[Saved entries]
##########

(** * MediaCrawler / eastmoney: acquisition-to-retention pipeline

    A shallow embedding of the eastmoney report pipeline
    ([media_platform/eastmoney], [store/eastmoney], [feishu/eastmoney_bot.py],
    [timed_listener.py], [main_eastmoney.py], [scheduler/eastmoney_scheduler.py])
    and the properties of it that the specification states.

    Python values are modelled as the code has them:
    - a [str] is the list of its Unicode code points;
    - a [dict] with string keys is a [gmap string pyval];
    - a directory is a [gmap] from file names to file contents;
    - the sqlite table is the list of its rows, in insertion order;
    - an exception is the [inl] branch of a sum. *)

From Stdlib Require Import ZArith NArith Lia List Ascii String DecimalString.
From stdpp Require Import base option list sorting gmap strings fin_maps.

Local Open Scope N_scope.

(** ** Python strings *)

Module Py.

(** A [str] is a sequence of code points. *)
Abbreviation str := (list N).

(** An ASCII literal of the source, as code points. *)
Definition lit (s : string) : str :=
  N_of_ascii <$> list_ascii_of_string s.

(** [str.isspace] for one character: the code points CPython's
    [_PyUnicode_IsWhitespace] accepts. *)
Definition isspace (c : N) : bool :=
  ((9 <=? c) && (c <=? 13)) || ((28 <=? c) && (c <=? 32))
  || (c =? 133) || (c =? 160) || (c =? 5760)
  || ((8192 <=? c) && (c <=? 8202))
  || (c =? 8232) || (c =? 8233) || (c =? 8239) || (c =? 8287) || (c =? 12288).

Fixpoint lstrip (s : str) : str :=
  match s with
  | c :: s' => if isspace c then lstrip s' else s
  | [] => []
  end.

Definition rstrip (s : str) : str := reverse (lstrip (reverse s)).

(** [s.strip()] *)
Definition strip (s : str) : str := rstrip (lstrip s).

Definition is_ascii (c : N) : bool := c <? 128.

Definition ascii_lower (c : N) : N :=
  if (65 <=? c) && (c <=? 90) then c + 32 else c.

Definition ascii_isdigit (c : N) : bool := (48 <=? c) && (c <=? 57).

(** The parts of [str.lower], [str.isdigit], [int] and the regular
    expression class [\d] that depend on the Unicode character database of
    the interpreter.  On ASCII input the functions below do not consult
    them. *)
Class UnicodeData := {
  (** [s.lower()] for an [s] holding a non-ASCII character *)
  unicode_lower : str → str;
  (** [c.isdigit()] for a non-ASCII [c] (Numeric_Type Digit or Decimal) *)
  unicode_isdigit : N → bool;
  (** the decimal value of a non-ASCII [c] of category Nd, as [int] and
      [\d] see it *)
  unicode_decimal : N → option N;
}.

Section Builtins.
Context `{UnicodeData}.

(** [s.lower()] *)
Definition lower (s : str) : str :=
  if forallb is_ascii s then ascii_lower <$> s else unicode_lower s.

Definition char_isdigit (c : N) : bool :=
  if is_ascii c then ascii_isdigit c else unicode_isdigit c.

(** [s.isdigit()]: every character is a digit and there is at least one. *)
Definition isdigit (s : str) : bool :=
  match s with
  | [] => false
  | _ => forallb char_isdigit s
  end.

Definition char_decimal (c : N) : option N :=
  if is_ascii c then (if ascii_isdigit c then Some (c - 48) else None)
  else unicode_decimal c.

Fixpoint int_digits (acc : Z) (s : str) : option Z :=
  match s with
  | [] => Some acc
  | c :: s' =>
      match char_decimal c with
      | Some d => int_digits (10 * acc + Z.of_N d)%Z s'
      | None => None
      end
  end.

(** [sys.get_int_max_str_digits()]: the number of digits [int] converts,
    by default. *)
Definition max_str_digits : nat := 4300.

(** [int(s)] for an [s] that [isdigit] accepted: the value, or [None]
    for [ValueError].  A string of more digits than the limit is rejected,
    leading zeros counted. *)
Definition int (s : str) : option Z :=
  match s with
  | [] => None
  | _ => if (max_str_digits <? length s)%nat then None else int_digits 0 s
  end.
End Builtins.

(** [s.startswith(p)] *)
Fixpoint startswith (p s : str) : bool :=
  match p, s with
  | [], _ => true
  | a :: p', b :: s' => (a =? b) && startswith p' s'
  | _ :: _, [] => false
  end.

(** [s.endswith(p)] *)
Definition endswith (p s : str) : bool :=
  startswith (reverse p) (reverse s).

(** [s.replace(old, new)] for a non-empty [old]: occurrences are found
    from the left and do not overlap.  [skip] counts the characters of the
    occurrence being consumed. *)
Fixpoint replace_from (old new : str) (skip : nat) (s : str) : str :=
  match s with
  | [] => []
  | c :: s' =>
      match skip with
      | S k => replace_from old new k s'
      | O =>
          if startswith old s
          then new ++ replace_from old new (length old - 1) s'
          else c :: replace_from old new O s'
      end
  end.

Definition replace (old new s : str) : str := replace_from old new 0 s.

(** [s.split(sep)] for a one-character [sep]. *)
Fixpoint split (sep : N) (s : str) : list str :=
  match s with
  | [] => [[]]
  | c :: s' =>
      if c =? sep then [] :: split sep s'
      else match split sep s' with
           | p :: ps => (c :: p) :: ps
           | [] => [[c]]
           end
  end.

(** [s.find(c)] for a one-character [c]: the first index, [None] for -1. *)
Fixpoint find (c : N) (s : str) : option nat :=
  match s with
  | [] => None
  | x :: s' => if x =? c then Some O else S <$> find c s'
  end.

(** ASCII-only interpreter tables, for running the model on ASCII input. *)
Definition ascii_tables : UnicodeData :=
  {| unicode_lower := λ s, s;
     unicode_isdigit := λ _, false;
     unicode_decimal := λ _, None |}.

End Py.

Import Py.

(** ** feishu/eastmoney_bot.py *)

Module EastmoneyFeishuBot.

Definition keep_all_cn : str := [20840; 37096; 20445; 30041].    (* 全部保留 *)
Definition delete_all_cn : str := [20840; 37096; 21024; 38500].  (* 全部删除 *)
Definition cancel_cn : str := [21462; 28040].                    (* 取消 *)
Definition fullwidth_comma : str := [65292].                     (* ， *)
Definition comma : N := 44.

Definition streq (a b : str) : bool := bool_decide (a = b).

Section Selection.
Context `{UnicodeData}.

(** The body of the [for part in parts] loop: [Some indices'] when the
    iteration completes, [None] when [int] raises. *)
Definition parse_part (n : nat) (indices : list Z) (part : str)
  : option (list Z) :=
  let part := strip part in
  if isdigit part then
    idx ← int part;
    let idx := (idx - 1)%Z in
    if ((0 <=? idx) && (idx <? Z.of_nat n))%Z
    then Some (indices ++ [idx])
    else Some indices
  else Some indices.

Fixpoint parse_parts (n : nat) (indices : list Z) (parts : list str)
  : option (list Z) :=
  match parts with
  | [] => Some indices
  | part :: parts' =>
      indices' ← parse_part n indices part;
      parse_parts n indices' parts'
  end.

(** [[all_infocodes[i] for i in indices]]; [None] is [IndexError]. *)
Definition index_all (all_infocodes : list str) (indices : list Z)
  : option (list str) :=
  mapM (λ i : Z, if (i <? 0)%Z
                 then all_infocodes !! (Z.to_nat (Z.of_nat (length all_infocodes) + i))
                 else all_infocodes !! Z.to_nat i) indices.

(** The [try] block of [process_user_selection]. *)
Definition parse_indices (selection_text : str) (all_infocodes : list str)
  : option (list str) :=
  let parts := split comma (replace fullwidth_comma [comma] selection_text) in
  indices ← parse_parts (length all_infocodes) [] parts;
  index_all all_infocodes indices.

##########

Filter the entries above down to the lines containing the word "Require".

From Stdlib Require Import ZArith NArith Lia List Ascii String DecimalString.
From stdpp Require Import base option list sorting gmap strings fin_maps.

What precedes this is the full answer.